> **SOURCE DATA**

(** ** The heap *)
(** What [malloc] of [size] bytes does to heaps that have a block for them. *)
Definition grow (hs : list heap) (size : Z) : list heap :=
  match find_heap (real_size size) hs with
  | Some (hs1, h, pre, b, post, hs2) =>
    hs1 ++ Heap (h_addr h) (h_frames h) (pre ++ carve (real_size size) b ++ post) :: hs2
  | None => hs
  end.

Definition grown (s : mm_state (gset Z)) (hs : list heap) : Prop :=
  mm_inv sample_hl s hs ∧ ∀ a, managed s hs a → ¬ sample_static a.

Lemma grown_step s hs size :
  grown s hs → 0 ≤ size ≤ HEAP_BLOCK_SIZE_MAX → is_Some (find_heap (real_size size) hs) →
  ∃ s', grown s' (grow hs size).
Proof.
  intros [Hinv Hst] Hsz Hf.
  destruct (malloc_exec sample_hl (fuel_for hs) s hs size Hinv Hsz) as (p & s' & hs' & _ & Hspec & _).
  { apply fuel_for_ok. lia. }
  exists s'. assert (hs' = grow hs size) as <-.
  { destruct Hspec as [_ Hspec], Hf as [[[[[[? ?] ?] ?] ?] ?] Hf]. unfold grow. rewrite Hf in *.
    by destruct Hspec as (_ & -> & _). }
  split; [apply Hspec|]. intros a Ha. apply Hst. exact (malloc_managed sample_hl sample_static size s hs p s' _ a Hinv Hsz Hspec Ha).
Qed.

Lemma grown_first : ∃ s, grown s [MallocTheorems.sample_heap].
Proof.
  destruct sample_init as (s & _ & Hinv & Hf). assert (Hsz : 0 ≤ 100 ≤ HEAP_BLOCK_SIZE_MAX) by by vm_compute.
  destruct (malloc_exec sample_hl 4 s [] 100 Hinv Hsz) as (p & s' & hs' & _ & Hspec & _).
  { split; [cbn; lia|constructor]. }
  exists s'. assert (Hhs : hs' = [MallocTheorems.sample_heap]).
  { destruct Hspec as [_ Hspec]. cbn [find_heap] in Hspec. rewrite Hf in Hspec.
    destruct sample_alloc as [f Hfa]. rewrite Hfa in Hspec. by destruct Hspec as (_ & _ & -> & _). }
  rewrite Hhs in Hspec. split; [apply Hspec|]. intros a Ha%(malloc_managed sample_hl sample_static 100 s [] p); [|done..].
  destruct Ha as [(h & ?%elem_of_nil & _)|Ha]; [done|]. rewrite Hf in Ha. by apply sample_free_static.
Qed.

> **EXERCISE AIM**
Print exactly the lines above from the one with "destruct (malloc_exec sample_hl (fuel_for" to the one with "destruct sample_init as", including both.

> **WRITTEN ANSWER**
  destruct (malloc_exec sample_hl (fuel_for hs) s hs size Hinv Hsz) as (p & s' & hs' & _ & Hspec & _).
  { apply fuel_for_ok. lia. }
  exists s'. assert (hs' = grow hs size) as <-.
  { destruct Hspec as [_ Hspec], Hf as [[[[[[? ?] ?] ?] ?] ?] Hf]. unfold grow. rewrite Hf in *.
    by destruct Hspec as (_ & -> & _). }
  split; [apply Hspec|]. intros a Ha. apply Hst. exact (malloc_managed sample_hl sample_static size s hs p s' _ a Hinv Hsz Hspec Ha).
Qed.

Lemma grown_first : ∃ s, grown s [MallocTheorems.sample_heap].
Proof.
  destruct sample_init as (s & _ & Hinv & Hf). assert (Hsz : 0 ≤ 100 ≤ HEAP_BLOCK_SIZE_MAX) by by vm_compute.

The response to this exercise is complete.